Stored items
══════
(* ===== verification/WindowsFirewallBooks.v ===== *)
(** * The kill switch on Windows is taken away

    The identifiers that WindowsFirewall.v keeps are those of all filters it has
    added and not removed, whatever fails on the way; turning the kill switch off
    leaves exactly the filters of others. *)
From Stdlib Require Import ZArith Lia Ascii String.
From stdpp Require Import base gmap list option strings.
From S2P Require Import Prelude HostAddress QtString IpAddress InterfaceConfig WindowsFirewall WindowsFirewallProperties.
Local Open Scope string_scope.
Local Open Scope Z_scope.

Section Books.
Context {W : Type} `{EngineLaws W} `{AddressPrinter} `{AddressParser}.
Local Notation Fw := (WindowsFirewall W).
Implicit Types (fw : Fw).

Definition rule_ids fw : list Z := app (m_activeRules fw) (map snd (m_peerRules fw)).

(** [m] holds the filters [foreign] and others whose identifiers are in [ids]. *)
Definition booked (foreign : gmap Z Filter) (ids : list Z) (m : gmap Z Filter) : Prop :=
  foreign ⊆ m /\ forall id f, m !! id = Some f -> foreign !! id = Some f \/ id ∈ ids.
Record kept (foreign : gmap Z Filter) fw : Prop := {
  kept_installed : booked foreign (rule_ids fw) (installed (m_engine fw));
  kept_snapshot : forall snap, transaction (m_engine fw) = Some snap -> booked foreign (rule_ids fw) snap;
  kept_own : forall id, id ∈ rule_ids fw -> foreign !! id = None
}.

Lemma booked_mono foreign ids ids' m : (forall id, id ∈ ids -> id ∈ ids') -> booked foreign ids m -> booked foreign ids' m.
Proof. intros Hi [Hf Hm]. split; [done|]. intros id f [?|?]%Hm; [by left|right; by apply Hi]. Qed.
Lemma booked_delete foreign ids m id :
  foreign !! id = None -> booked foreign ids m -> booked foreign ids (delete id m).
Proof.
  intros Hn [Hf Hm]. split.
  - apply map_subseteq_spec. intros i f Hi. rewrite lookup_delete_ne by congruence.
    by eapply lookup_weaken.
  - intros i f [_ Hi]%lookup_delete_Some. by apply Hm.
Qed.

Section Foreign.
Context (foreign : gmap Z Filter).
Local Notation kept := (kept foreign).

Lemma kept_begin : invariant kept (on_engine FwpmTransactionBegin).
Proof.
  intros fw [Hi Hs Ho]. unfold on_engine. pose proof (begin_law (m_engine fw)) as Hl.
  destruct (FwpmTransactionBegin (m_engine fw)) as [ok w]. destruct Hl as (Ei & _ & Et & _).
  split; cbn [snd m_engine set_engine]; [by rewrite Ei| |done].
  intros snap. rewrite Et. destruct ok; [by intros [= <-]|apply Hs].
Qed.
Lemma kept_default fw : kept fw -> booked foreign (rule_ids fw) (default (installed (m_engine fw)) (transaction (m_engine fw))).
Proof. intros [Hi Hs _]. destruct (transaction (m_engine fw)); [by apply Hs|done]. Qed.
Lemma kept_commit : invariant kept (on_engine FwpmTransactionCommit0).
Proof.
  intros fw Hk. pose proof Hk as [Hi Hs Ho]. unfold on_engine. pose proof (commit_law (m_engine fw)) as Hl.
  destruct (FwpmTransactionCommit0 (m_engine fw)) as [ok w]. destruct Hl as (_ & Hl).
  assert ((installed w = installed (m_engine fw) /\ (transaction w = None \/ transaction w = transaction (m_engine fw))) \/
    (installed w = default (installed (m_engine fw)) (transaction (m_engine fw)) /\ transaction w = None)) as Hc
    by (destruct ok; tauto).
  split; cbn [snd m_engine set_engine]; [| |done].
  - destruct Hc as [[-> _]|[-> _]]; [done|exact (kept_default fw Hk)].
  - intros snap Et. destruct Hc as [[_ [Hn|Hn]]|[_ Hn]]; rewrite Hn in Et; [done|exact (Hs snap Et)|done].
Qed.
Lemma kept_abort : invariant kept (on_engine FwpmTransactionAbort0).
Proof.
  intros fw Hk. pose proof Hk as [_ _ Ho]. unfold on_engine. pose proof (abort_law (m_engine fw)) as Hl.
  destruct (FwpmTransactionAbort0 (m_engine fw)) as [[] w]. cbn in Hl. destruct Hl as (_ & Ei & Et).
  split; cbn [snd m_engine set_engine]; [rewrite Ei; exact (kept_default fw Hk)| |done]. by rewrite Et.
Qed.
Lemma kept_delete id fw : id ∈ rule_ids fw -> kept fw -> kept (on_engine (FwpmFilterDeleteById0 id) fw).2.
Proof.
  intros Hid [Hi Hs Ho]. unfold on_engine. pose proof (delete_law id (m_engine fw)) as Hl.
  destruct (FwpmFilterDeleteById0 id (m_engine fw)) as [[] w]. cbn in Hl. destruct Hl as (_ & Et & Ei).
  split; cbn [snd m_engine set_engine]; [rewrite Ei; apply booked_delete; [by apply Ho|done]| |done].
  by rewrite Et.
Qed.
Lemma enableFilter_kept f title d peer : invariant kept (enableFilter f title d peer).
Proof.
  intros fw [Hi Hs Ho]. unfold enableFilter. rewrite sbind_run. unfold on_engine.
  pose proof (add_law (set_display title d f) (m_engine fw)) as Hl.
  destruct (FwpmFilterAdd0 (set_display title d f) (m_engine fw)) as [[id|] w]; cbn [fst snd].
  2: { destruct Hl as (_ & Et & Ei). split; cbn; [by rewrite Ei| |done]. by rewrite Et. }
  destruct Hl as (_ & Et & Ei & Hn & Hsn).
  assert (forall fw', m_engine fw' = w -> (forall i, i ∈ rule_ids fw' <-> i ∈ rule_ids fw \/ i = id) -> kept fw') as Hk.
  { intros fw' Ew Hr. split.
    - rewrite Ew, Ei. destruct Hi as [Hfi Hmi]. split.
      + by apply insert_subseteq_r; [apply (lookup_weaken_None _ _ _ Hn Hfi)|].
      + intros i g [[<- _]|[_ Hg]]%lookup_insert_Some; [right; apply Hr; by right|].
        destruct (Hmi i g Hg); [by left|]. right. apply Hr. by left.
    - intros snap. rewrite Ew, Et. intros E. apply (booked_mono _ (rule_ids fw)); [|by apply Hs].
      intros i Hii. apply Hr. by left.
    - intros i [Hii| ->]%Hr; [by apply Ho|]. by apply (lookup_weaken_None _ _ _ Hn (proj1 Hi)). }
  rewrite sbind_run. cbn [sret fst snd]. unfold modify. case_bool_decide; cbn [snd]; apply Hk; try done;
    intros i; unfold rule_ids; cbn [m_activeRules m_peerRules set_activeRules set_peerRules set_engine map snd];
    rewrite !elem_of_app, ?elem_of_cons, ?elem_of_nil; tauto.
Qed.
Lemma enableFilters_kept f title peer layers : invariant kept (enableFilters f title peer layers).
Proof.
  induction layers as [|[l d] layers IH]; [apply invariant_ret|]. cbn [enableFilters].
  apply invariant_bind; [apply enableFilter_kept|]. intros []; [done|apply invariant_ret].
Qed.
Hint Resolve kept_begin kept_commit kept_abort enableFilters_kept : zlo.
══════
### PROBLEM STATEMENT
Reproduce every line in the records above that contains the word "gmap".

### ANSWER SPACE
From stdpp Require Import base gmap list option strings.
Definition booked (foreign : gmap Z Filter) (ids : list Z) (m : gmap Z Filter) : Prop :=
Record kept (foreign : gmap Z Filter) fw : Prop := {
Context (foreign : gmap Z Filter).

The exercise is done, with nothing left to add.